§ To do:
All of the data beneath this instruction is to be transcribed word for word.

§ Source material:

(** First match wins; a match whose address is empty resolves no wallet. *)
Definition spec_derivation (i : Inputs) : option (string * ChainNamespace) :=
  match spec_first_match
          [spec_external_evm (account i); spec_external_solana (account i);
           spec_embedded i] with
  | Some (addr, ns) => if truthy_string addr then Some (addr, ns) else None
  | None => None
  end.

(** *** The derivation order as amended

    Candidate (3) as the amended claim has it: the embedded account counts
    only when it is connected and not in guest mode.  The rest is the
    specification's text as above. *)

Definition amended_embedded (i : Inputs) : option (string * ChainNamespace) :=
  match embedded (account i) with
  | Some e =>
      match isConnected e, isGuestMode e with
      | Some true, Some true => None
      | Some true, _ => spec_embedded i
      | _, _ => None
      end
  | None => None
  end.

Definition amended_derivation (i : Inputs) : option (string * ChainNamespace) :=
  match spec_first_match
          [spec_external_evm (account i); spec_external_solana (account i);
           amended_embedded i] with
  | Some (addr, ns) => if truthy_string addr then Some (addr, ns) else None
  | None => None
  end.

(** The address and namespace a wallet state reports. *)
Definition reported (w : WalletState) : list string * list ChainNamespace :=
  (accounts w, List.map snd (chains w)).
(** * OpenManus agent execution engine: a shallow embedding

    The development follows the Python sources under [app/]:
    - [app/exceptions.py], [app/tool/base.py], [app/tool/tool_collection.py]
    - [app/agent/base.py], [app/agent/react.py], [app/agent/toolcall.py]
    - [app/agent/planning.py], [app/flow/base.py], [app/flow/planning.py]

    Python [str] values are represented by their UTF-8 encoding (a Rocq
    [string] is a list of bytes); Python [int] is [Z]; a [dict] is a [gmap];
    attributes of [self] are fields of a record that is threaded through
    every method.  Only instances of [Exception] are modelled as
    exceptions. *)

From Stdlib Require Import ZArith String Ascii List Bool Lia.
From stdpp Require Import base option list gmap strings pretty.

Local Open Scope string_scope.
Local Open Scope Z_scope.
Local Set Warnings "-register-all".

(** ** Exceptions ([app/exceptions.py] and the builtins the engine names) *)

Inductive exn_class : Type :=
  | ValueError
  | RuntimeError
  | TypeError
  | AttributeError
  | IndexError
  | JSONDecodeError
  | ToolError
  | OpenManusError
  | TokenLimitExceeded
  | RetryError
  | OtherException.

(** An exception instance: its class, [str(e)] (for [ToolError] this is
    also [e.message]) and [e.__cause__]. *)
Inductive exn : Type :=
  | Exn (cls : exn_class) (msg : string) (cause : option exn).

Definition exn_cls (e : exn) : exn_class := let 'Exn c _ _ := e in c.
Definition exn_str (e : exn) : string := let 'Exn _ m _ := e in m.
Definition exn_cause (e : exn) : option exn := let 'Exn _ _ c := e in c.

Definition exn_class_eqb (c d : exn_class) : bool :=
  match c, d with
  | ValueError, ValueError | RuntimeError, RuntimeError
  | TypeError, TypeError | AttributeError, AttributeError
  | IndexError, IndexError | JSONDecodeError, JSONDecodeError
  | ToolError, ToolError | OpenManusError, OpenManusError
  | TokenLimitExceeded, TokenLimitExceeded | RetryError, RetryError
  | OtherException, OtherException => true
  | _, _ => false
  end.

§ Answer box:
(** First match wins; a match whose address is empty resolves no wallet. *)
Definition spec_derivation (i : Inputs) : option (string * ChainNamespace) :=
  match spec_first_match
          [spec_external_evm (account i); spec_external_solana (account i);
           spec_embedded i] with
  | Some (addr, ns) => if truthy_string addr then Some (addr, ns) else None
  | None => None
  end.

(** *** The derivation order as amended

    Candidate (3) as the amended claim has it: the embedded account counts
    only when it is connected and not in guest mode.  The rest is the
    specification's text as above. *)

Definition amended_embedded (i : Inputs) : option (string * ChainNamespace) :=
  match embedded (account i) with
  | Some e =>
      match isConnected e, isGuestMode e with
      | Some true, Some true => None
      | Some true, _ => spec_embedded i
      | _, _ => None
      end
  | None => None
  end.

Definition amended_derivation (i : Inputs) : option (string * ChainNamespace) :=
  match spec_first_match
          [spec_external_evm (account i); spec_external_solana (account i);
           amended_embedded i] with
  | Some (addr, ns) => if truthy_string addr then Some (addr, ns) else None
  | None => None
  end.

(** The address and namespace a wallet state reports. *)
Definition reported (w : WalletState) : list string * list ChainNamespace :=
  (accounts w, List.map snd (chains w)).
(** * OpenManus agent execution engine: a shallow embedding

    The development follows the Python sources under [app/]:
    - [app/exceptions.py], [app/tool/base.py], [app/tool/tool_collection.py]
    - [app/agent/base.py], [app/agent/react.py], [app/agent/toolcall.py]
    - [app/agent/planning.py], [app/flow/base.py], [app/flow/planning.py]

    Python [str] values are represented by their UTF-8 encoding (a Rocq
    [string] is a list of bytes); Python [int] is [Z]; a [dict] is a [gmap];
    attributes of [self] are fields of a record that is threaded through
    every method.  Only instances of [Exception] are modelled as
    exceptions. *)

From Stdlib Require Import ZArith String Ascii List Bool Lia.
From stdpp Require Import base option list gmap strings pretty.

Local Open Scope string_scope.
Local Open Scope Z_scope.
Local Set Warnings "-register-all".

(** ** Exceptions ([app/exceptions.py] and the builtins the engine names) *)

Inductive exn_class : Type :=
  | ValueError
  | RuntimeError
  | TypeError
  | AttributeError
  | IndexError
  | JSONDecodeError
  | ToolError
  | OpenManusError
  | TokenLimitExceeded
  | RetryError
  | OtherException.

(** An exception instance: its class, [str(e)] (for [ToolError] this is
    also [e.message]) and [e.__cause__]. *)
Inductive exn : Type :=
  | Exn (cls : exn_class) (msg : string) (cause : option exn).

Definition exn_cls (e : exn) : exn_class := let 'Exn c _ _ := e in c.
Definition exn_str (e : exn) : string := let 'Exn _ m _ := e in m.
Definition exn_cause (e : exn) : option exn := let 'Exn _ _ c := e in c.

Definition exn_class_eqb (c d : exn_class) : bool :=
  match c, d with
  | ValueError, ValueError | RuntimeError, RuntimeError
  | TypeError, TypeError | AttributeError, AttributeError
  | IndexError, IndexError | JSONDecodeError, JSONDecodeError
  | ToolError, ToolError | OpenManusError, OpenManusError
  | TokenLimitExceeded, TokenLimitExceeded | RetryError, RetryError
  | OtherException, OtherException => true
  | _, _ => false
  end.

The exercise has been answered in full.